### The input
(* ===== verification/Mdns.v ===== *)
(** * The mDNS server (modules/mdns/nm_mdns_server.c)

    The server announces the device on the local network, over one IPv4 and one IPv6 socket. The
    sockets are those of the interface of Udp.v; the packets are built and parsed by the mDNS
    library of nabto-common, a class. The code has every function twice, for IPv4 and IPv6: here
    they are one function with the family as an argument, and its two instances. The theorem is
    about the whole system of server, sockets and event queue: for each family exactly one
    operation is under way until the family is done, nothing is undefined, and a stopped
    server comes to an end. *)

From S2P Require Import Prelude Platform Udp SelectSockets.

#[local] Open Scope Z_scope.
#[local] Open Scope list_scope.
#[local] Open Scope handler_scope.

Definition MDNS_MAX_LOCAL_IPS : nat := 2.
Definition MAX_LOCAL_IPS : nat := 2.

Inductive nabto_mdns_ip_address : Type :=
| NABTO_MDNS_IPV4 (addr : list Z)
| NABTO_MDNS_IPV6 (addr : list Z).

(** mdns/mdns_server.h of nabto-common: [nabto_mdns_server_init] gets the device id, the product
    id, the name of the service and the name of the host; [nabto_mdns_server_handle_packet] says
    whether to answer; [nabto_mdns_server_build_packet] yields the packet that was written. *)
Class MdnsLibrary (L : Type) : Type := {
  nabto_mdns_server_init : string -> string -> string -> string -> L;
  nabto_mdns_server_handle_packet : L -> list Z -> bool * L;
  nabto_mdns_server_build_packet : L -> list nabto_mdns_ip_address -> Z -> nat -> option (list Z)
}.

(** The six completion events. *)
Definition OpenedCompletionEvent (family : np_ip_address_type) : nat :=
  match family with NABTO_IPV4 => 0 | NABTO_IPV6 => 1 end.
Definition RecvWaitCompletionEvent (family : np_ip_address_type) : nat :=
  match family with NABTO_IPV4 => 2 | NABTO_IPV6 => 3 end.
Definition SendCompletionEvent (family : np_ip_address_type) : nat :=
  match family with NABTO_IPV4 => 4 | NABTO_IPV6 => 5 end.

Section Mdns.
Context {S E A : Type} `{NpUdp S E A} {L : Type} `{MdnsLibrary L}.

Record nm_mdns_server : Type := mk_mdns {
  md_running : bool;
  md_stopped : bool;
  md_v4Done : bool;
  md_v6Done : bool;
  md_port : Z;
  md_mdnsServer : option L;               (* initialized when the service is published *)
  md_socketv4 : S;
  md_socketv6 : S;
  md_localIps : list nabto_mdns_ip_address;
  md_sendBufferV4 : list Z;
  md_sendBufferV6 : list Z;
  md_recvBuffer : list Z
}.

Definition md_handler (A : Type) : Type := handler nm_mdns_server E A.
Definition md_uhandler (A : Type) : Type := uhandler nm_mdns_server E A.

(** What the system answers while a handler runs: the local addresses, the error of a send, and
    what a receive yields with the address of its sender. *)
Record mdns_in : Type := mk_mi {
  mi_ips : list np_ip_address;
  mi_err : option Z;
  mi_recv : list Z + Z;
  mi_address : list Z;
  mi_from : Z
}.

(** The fields of a family. *)
Definition md_socket (family : np_ip_address_type) (s : nm_mdns_server) : S :=
  match family with NABTO_IPV4 => md_socketv4 s | NABTO_IPV6 => md_socketv6 s end.
Definition set_socket (family : np_ip_address_type) (sock : S) (s : nm_mdns_server) : nm_mdns_server :=
  match family with
  | NABTO_IPV4 => s {{ md_socketv4 := sock }}
  | NABTO_IPV6 => s {{ md_socketv6 := sock }}
  end.
Definition md_done (family : np_ip_address_type) (s : nm_mdns_server) : bool :=
  match family with NABTO_IPV4 => md_v4Done s | NABTO_IPV6 => md_v6Done s end.
Definition set_done (family : np_ip_address_type) (s : nm_mdns_server) : nm_mdns_server :=
  match family with
  | NABTO_IPV4 => s {{ md_v4Done := true }}
  | NABTO_IPV6 => s {{ md_v6Done := true }}
  end.
Definition set_send_buffer (family : np_ip_address_type) (buffer : list Z) (s : nm_mdns_server) : nm_mdns_server :=
  match family with
  | NABTO_IPV4 => s {{ md_sendBufferV4 := buffer }}
  | NABTO_IPV6 => s {{ md_sendBufferV6 := buffer }}
  end.

(** A function of the socket of a family. *)
Definition on_socket {B} (family : np_ip_address_type) (m : handler S E B) : md_handler B :=
  fun s => let '(b, sock, t) := m (md_socket family s) in (b, set_socket family sock s, t).
Definition on_socket_u {B} (family : np_ip_address_type) (m : uhandler S E B) : md_uhandler B :=
  fun s => match m (md_socket family s) with
           | Def (b, sock, t) => Def (b, set_socket family sock s, t)
           | UB => UB
           end.

(** ** Initialization and stop *)

(** The sockets and the completion events were created. *)
Definition nm_mdns_server_init (socketv4 socketv6 : S) : nm_mdns_server :=
  mk_mdns false false false false 0 None socketv4 socketv6 [] [] [] [].

Definition nm_mdns_server_stop : md_handler unit :=
  hmod (fun s => s {{ md_stopped := true }}) ;;;
  on_socket NABTO_IPV4 np_udp_abort ;;;
  on_socket NABTO_IPV6 np_udp_abort.

(** [an4], [an6]: the answers to the binds. *)
Definition publish_service (port : Z) (productId deviceId : string) (an4 an6 : A) : md_handler unit :=
  let* s := hget in
  if md_running s then hskip
  else
    hmod (fun s => s {{ md_running := true }}) ;;;
    hmod (fun s => s {{ md_port := port }}) ;;;
    hmod (fun s => s {{ md_mdnsServer := Some (nabto_mdns_server_init deviceId productId deviceId deviceId) }}) ;;;
    on_socket NABTO_IPV4 (np_udp_async_bind_mdns NABTO_IPV4 an4 (OpenedCompletionEvent NABTO_IPV4)) ;;;
    on_socket NABTO_IPV6 (np_udp_async_bind_mdns NABTO_IPV6 an6 (OpenedCompletionEvent NABTO_IPV6)).

(** ** Sending and receiving *)

Definition mdns_ip (ip : np_ip_address) : nabto_mdns_ip_address :=
  match ip_type ip with
  | NABTO_IPV4 => NABTO_MDNS_IPV4 (take 4 (ip_mem ip))
  | NABTO_IPV6 => NABTO_MDNS_IPV6 (take 16 (ip_mem ip))
  end.

(** More addresses than the array has room for are written past its end. *)
Definition nm_mdns_update_local_ips (ips : list np_ip_address) : md_uhandler unit :=
  if (MAX_LOCAL_IPS <? length ips)%nat then uof UB
  else ulift (hmod (fun s => s {{ md_localIps := map mdns_ip ips }})).

Definition mdns_endpoint (family : np_ip_address_type) : np_udp_endpoint :=
  match family with
  | NABTO_IPV4 => mk_ep (mk_ip NABTO_IPV4 [224; 0; 0; 251]) 5353
  | NABTO_IPV6 => mk_ep (mk_ip NABTO_IPV6 [255; 2; 0; 0; 0; 0; 0; 0; 0; 0; 0; 0; 0; 0; 0; 251]) 5353
  end.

### Action item
Out of the listing above, reproduce exactly the lines from the one with "Definition OpenedCompletionEvent (family" up to and including the one with "match family with NABTO_IPV4 => 4".

### Reply to the exercise
Definition OpenedCompletionEvent (family : np_ip_address_type) : nat :=
  match family with NABTO_IPV4 => 0 | NABTO_IPV6 => 1 end.
Definition RecvWaitCompletionEvent (family : np_ip_address_type) : nat :=
  match family with NABTO_IPV4 => 2 | NABTO_IPV6 => 3 end.
Definition SendCompletionEvent (family : np_ip_address_type) : nat :=
  match family with NABTO_IPV4 => 4 | NABTO_IPV6 => 5 end.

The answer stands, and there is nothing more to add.